__WORK ORDER__: Give back exactly the lines that run from the beginning of the entries to the line containing "Lemma when_previous_keeps previous", both included, and nothing else.

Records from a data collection
---*---

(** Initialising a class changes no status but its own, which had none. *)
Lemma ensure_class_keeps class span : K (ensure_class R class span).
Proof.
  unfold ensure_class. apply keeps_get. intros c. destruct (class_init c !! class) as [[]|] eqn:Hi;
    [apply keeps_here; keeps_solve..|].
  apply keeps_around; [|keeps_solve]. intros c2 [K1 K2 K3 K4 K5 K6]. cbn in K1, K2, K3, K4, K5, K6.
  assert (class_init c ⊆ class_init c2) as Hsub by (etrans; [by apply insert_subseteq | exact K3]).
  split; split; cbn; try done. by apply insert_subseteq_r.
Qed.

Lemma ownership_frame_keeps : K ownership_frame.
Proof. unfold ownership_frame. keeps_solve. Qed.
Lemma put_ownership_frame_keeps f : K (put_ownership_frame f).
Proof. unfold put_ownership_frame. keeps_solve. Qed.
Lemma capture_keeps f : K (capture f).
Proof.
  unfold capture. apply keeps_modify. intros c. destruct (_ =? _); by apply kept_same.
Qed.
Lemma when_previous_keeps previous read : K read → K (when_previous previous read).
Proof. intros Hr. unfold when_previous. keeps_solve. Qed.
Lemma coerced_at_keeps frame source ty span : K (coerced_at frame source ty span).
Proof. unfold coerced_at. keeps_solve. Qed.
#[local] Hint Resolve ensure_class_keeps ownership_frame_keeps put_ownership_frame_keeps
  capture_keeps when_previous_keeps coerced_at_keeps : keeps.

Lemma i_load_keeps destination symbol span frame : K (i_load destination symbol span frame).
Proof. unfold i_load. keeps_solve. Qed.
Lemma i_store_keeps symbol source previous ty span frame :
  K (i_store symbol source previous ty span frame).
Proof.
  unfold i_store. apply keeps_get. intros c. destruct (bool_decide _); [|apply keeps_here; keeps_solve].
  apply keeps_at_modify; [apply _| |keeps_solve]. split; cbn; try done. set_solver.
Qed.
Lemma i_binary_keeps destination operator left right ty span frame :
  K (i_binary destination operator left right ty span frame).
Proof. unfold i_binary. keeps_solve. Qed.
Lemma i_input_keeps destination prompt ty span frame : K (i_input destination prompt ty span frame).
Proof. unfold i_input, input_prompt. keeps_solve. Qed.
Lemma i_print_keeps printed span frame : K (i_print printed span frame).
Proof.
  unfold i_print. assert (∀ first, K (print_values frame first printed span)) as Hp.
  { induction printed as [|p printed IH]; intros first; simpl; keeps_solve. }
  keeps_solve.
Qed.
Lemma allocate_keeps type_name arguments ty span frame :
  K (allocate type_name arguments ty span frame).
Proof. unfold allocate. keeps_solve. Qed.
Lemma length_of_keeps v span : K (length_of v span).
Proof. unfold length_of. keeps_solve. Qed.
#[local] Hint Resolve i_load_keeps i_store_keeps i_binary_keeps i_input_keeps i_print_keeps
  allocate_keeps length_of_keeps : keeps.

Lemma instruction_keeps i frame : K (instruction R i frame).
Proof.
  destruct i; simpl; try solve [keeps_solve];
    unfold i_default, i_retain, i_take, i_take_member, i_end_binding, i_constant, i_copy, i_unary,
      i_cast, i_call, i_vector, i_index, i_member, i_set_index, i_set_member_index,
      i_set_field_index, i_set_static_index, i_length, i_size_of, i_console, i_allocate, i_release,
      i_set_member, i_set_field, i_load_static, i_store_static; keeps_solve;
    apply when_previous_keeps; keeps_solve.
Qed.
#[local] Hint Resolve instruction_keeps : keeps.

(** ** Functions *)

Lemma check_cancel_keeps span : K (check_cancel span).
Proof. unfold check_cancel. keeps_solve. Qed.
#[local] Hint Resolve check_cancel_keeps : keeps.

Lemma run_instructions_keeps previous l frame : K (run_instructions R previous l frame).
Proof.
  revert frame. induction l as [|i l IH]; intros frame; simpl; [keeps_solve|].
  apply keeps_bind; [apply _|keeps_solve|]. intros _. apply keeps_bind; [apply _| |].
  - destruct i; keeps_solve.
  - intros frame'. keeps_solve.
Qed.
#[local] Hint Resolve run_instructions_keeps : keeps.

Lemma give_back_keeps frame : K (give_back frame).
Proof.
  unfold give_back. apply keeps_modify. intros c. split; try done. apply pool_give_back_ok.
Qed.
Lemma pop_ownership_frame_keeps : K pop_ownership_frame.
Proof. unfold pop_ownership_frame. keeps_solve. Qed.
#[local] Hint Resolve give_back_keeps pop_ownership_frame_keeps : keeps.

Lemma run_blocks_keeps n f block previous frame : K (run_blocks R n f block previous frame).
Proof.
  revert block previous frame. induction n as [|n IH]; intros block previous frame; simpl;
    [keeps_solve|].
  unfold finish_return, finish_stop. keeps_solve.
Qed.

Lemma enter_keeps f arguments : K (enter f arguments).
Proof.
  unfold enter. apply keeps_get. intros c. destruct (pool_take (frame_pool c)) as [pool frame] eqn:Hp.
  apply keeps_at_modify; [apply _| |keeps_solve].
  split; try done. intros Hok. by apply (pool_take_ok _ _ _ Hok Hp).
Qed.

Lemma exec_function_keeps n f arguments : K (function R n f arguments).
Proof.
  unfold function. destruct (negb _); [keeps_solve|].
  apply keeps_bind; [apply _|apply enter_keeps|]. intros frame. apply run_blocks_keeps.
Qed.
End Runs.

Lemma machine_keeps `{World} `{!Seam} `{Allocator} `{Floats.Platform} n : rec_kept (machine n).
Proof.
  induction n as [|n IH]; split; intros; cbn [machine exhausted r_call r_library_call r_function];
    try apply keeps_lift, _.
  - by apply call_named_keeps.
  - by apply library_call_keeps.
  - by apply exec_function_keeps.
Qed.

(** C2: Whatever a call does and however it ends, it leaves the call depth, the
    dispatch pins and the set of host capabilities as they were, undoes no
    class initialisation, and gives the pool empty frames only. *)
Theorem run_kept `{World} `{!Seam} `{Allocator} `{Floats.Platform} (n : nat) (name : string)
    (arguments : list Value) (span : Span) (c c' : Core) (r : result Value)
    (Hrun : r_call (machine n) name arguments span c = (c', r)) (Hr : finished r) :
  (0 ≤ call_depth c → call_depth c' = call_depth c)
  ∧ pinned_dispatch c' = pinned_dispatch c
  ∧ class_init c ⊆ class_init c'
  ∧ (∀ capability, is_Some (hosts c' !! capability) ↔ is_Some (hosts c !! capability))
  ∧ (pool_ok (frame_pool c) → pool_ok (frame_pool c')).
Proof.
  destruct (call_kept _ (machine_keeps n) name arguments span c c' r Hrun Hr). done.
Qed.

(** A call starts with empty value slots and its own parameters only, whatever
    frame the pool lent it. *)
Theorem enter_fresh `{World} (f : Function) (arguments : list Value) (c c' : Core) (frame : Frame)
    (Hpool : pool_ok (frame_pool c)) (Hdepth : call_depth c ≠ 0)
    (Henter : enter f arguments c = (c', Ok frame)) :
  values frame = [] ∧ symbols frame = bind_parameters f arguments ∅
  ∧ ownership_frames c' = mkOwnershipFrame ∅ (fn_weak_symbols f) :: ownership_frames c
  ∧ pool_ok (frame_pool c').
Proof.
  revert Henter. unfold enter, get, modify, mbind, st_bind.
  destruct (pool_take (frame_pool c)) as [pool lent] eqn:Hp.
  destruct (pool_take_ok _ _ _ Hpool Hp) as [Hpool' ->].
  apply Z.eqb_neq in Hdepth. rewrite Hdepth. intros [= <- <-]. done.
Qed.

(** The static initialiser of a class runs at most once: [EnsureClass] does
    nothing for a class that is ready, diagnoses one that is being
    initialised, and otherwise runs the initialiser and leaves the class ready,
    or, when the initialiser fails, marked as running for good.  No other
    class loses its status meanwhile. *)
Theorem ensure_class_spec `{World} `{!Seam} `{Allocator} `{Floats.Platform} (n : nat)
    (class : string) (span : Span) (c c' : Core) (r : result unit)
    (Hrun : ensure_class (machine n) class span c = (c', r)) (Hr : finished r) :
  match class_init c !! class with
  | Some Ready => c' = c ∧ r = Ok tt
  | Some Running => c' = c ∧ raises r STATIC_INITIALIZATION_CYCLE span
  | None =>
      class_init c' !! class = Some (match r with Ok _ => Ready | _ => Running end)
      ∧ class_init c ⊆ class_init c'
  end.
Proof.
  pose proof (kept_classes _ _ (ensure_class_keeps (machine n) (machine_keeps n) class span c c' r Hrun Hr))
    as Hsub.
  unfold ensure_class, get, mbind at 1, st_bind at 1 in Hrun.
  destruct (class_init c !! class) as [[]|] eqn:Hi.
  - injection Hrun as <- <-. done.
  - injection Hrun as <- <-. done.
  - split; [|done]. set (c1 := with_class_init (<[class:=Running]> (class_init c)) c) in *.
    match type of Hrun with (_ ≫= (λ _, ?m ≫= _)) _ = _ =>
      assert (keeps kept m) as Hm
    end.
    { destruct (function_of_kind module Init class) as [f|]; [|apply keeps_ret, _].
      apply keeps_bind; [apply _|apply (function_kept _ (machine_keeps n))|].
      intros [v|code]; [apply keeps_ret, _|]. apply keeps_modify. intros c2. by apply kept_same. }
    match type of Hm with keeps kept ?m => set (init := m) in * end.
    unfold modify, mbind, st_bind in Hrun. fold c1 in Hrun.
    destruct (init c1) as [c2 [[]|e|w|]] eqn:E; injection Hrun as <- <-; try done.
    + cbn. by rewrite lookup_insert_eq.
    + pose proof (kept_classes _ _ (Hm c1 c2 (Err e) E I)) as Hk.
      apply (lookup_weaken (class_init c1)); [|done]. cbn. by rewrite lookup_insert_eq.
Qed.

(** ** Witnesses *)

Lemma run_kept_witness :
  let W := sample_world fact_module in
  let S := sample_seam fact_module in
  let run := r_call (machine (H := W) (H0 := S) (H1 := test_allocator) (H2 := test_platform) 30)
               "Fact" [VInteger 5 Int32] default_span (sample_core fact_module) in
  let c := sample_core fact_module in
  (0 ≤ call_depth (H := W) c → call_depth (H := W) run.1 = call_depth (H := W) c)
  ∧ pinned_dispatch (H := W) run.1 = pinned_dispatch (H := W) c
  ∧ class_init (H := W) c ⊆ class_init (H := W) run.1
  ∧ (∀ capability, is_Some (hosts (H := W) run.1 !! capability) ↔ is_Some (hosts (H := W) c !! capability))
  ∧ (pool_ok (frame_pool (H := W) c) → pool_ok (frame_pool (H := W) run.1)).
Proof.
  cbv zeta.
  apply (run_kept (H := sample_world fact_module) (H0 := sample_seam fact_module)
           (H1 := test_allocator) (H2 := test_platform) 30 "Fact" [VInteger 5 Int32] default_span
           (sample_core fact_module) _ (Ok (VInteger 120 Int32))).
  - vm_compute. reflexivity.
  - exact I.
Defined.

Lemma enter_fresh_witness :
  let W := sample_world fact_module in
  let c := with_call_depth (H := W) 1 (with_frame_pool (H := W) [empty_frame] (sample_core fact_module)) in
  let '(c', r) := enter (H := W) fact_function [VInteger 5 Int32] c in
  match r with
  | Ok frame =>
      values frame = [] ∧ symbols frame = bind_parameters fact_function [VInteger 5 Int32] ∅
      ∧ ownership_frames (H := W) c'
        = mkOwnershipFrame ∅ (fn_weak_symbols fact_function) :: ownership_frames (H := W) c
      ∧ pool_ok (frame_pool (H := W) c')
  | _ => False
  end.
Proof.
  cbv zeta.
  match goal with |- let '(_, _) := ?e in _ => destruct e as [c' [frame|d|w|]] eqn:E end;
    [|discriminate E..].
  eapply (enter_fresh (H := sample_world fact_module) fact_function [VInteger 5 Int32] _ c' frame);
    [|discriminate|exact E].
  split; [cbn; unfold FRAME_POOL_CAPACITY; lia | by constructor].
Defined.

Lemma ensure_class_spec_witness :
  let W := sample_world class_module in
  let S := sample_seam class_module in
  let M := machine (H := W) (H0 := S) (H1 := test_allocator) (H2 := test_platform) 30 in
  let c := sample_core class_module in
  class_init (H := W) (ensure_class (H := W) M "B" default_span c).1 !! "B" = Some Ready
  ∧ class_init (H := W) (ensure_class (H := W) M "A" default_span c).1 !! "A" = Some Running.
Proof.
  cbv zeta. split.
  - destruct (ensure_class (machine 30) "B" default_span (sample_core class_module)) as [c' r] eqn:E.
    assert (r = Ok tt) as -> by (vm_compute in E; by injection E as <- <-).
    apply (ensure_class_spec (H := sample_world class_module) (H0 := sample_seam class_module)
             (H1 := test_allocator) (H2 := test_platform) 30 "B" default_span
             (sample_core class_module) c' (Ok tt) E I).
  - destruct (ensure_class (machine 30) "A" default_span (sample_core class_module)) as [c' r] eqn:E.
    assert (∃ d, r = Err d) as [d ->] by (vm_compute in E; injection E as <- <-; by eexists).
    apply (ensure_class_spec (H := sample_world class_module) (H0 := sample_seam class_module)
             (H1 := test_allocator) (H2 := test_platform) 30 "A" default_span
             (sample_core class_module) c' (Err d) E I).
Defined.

---*---

__EXERCISE OUTPUT__:
(** Initialising a class changes no status but its own, which had none. *)
Lemma ensure_class_keeps class span : K (ensure_class R class span).
Proof.
  unfold ensure_class. apply keeps_get. intros c. destruct (class_init c !! class) as [[]|] eqn:Hi;
    [apply keeps_here; keeps_solve..|].
  apply keeps_around; [|keeps_solve]. intros c2 [K1 K2 K3 K4 K5 K6]. cbn in K1, K2, K3, K4, K5, K6.
  assert (class_init c ⊆ class_init c2) as Hsub by (etrans; [by apply insert_subseteq | exact K3]).
  split; split; cbn; try done. by apply insert_subseteq_r.
Qed.

Lemma ownership_frame_keeps : K ownership_frame.
Proof. unfold ownership_frame. keeps_solve. Qed.
Lemma put_ownership_frame_keeps f : K (put_ownership_frame f).
Proof. unfold put_ownership_frame. keeps_solve. Qed.
Lemma capture_keeps f : K (capture f).
Proof.
  unfold capture. apply keeps_modify. intros c. destruct (_ =? _); by apply kept_same.
Qed.
Lemma when_previous_keeps previous read : K read → K (when_previous previous read).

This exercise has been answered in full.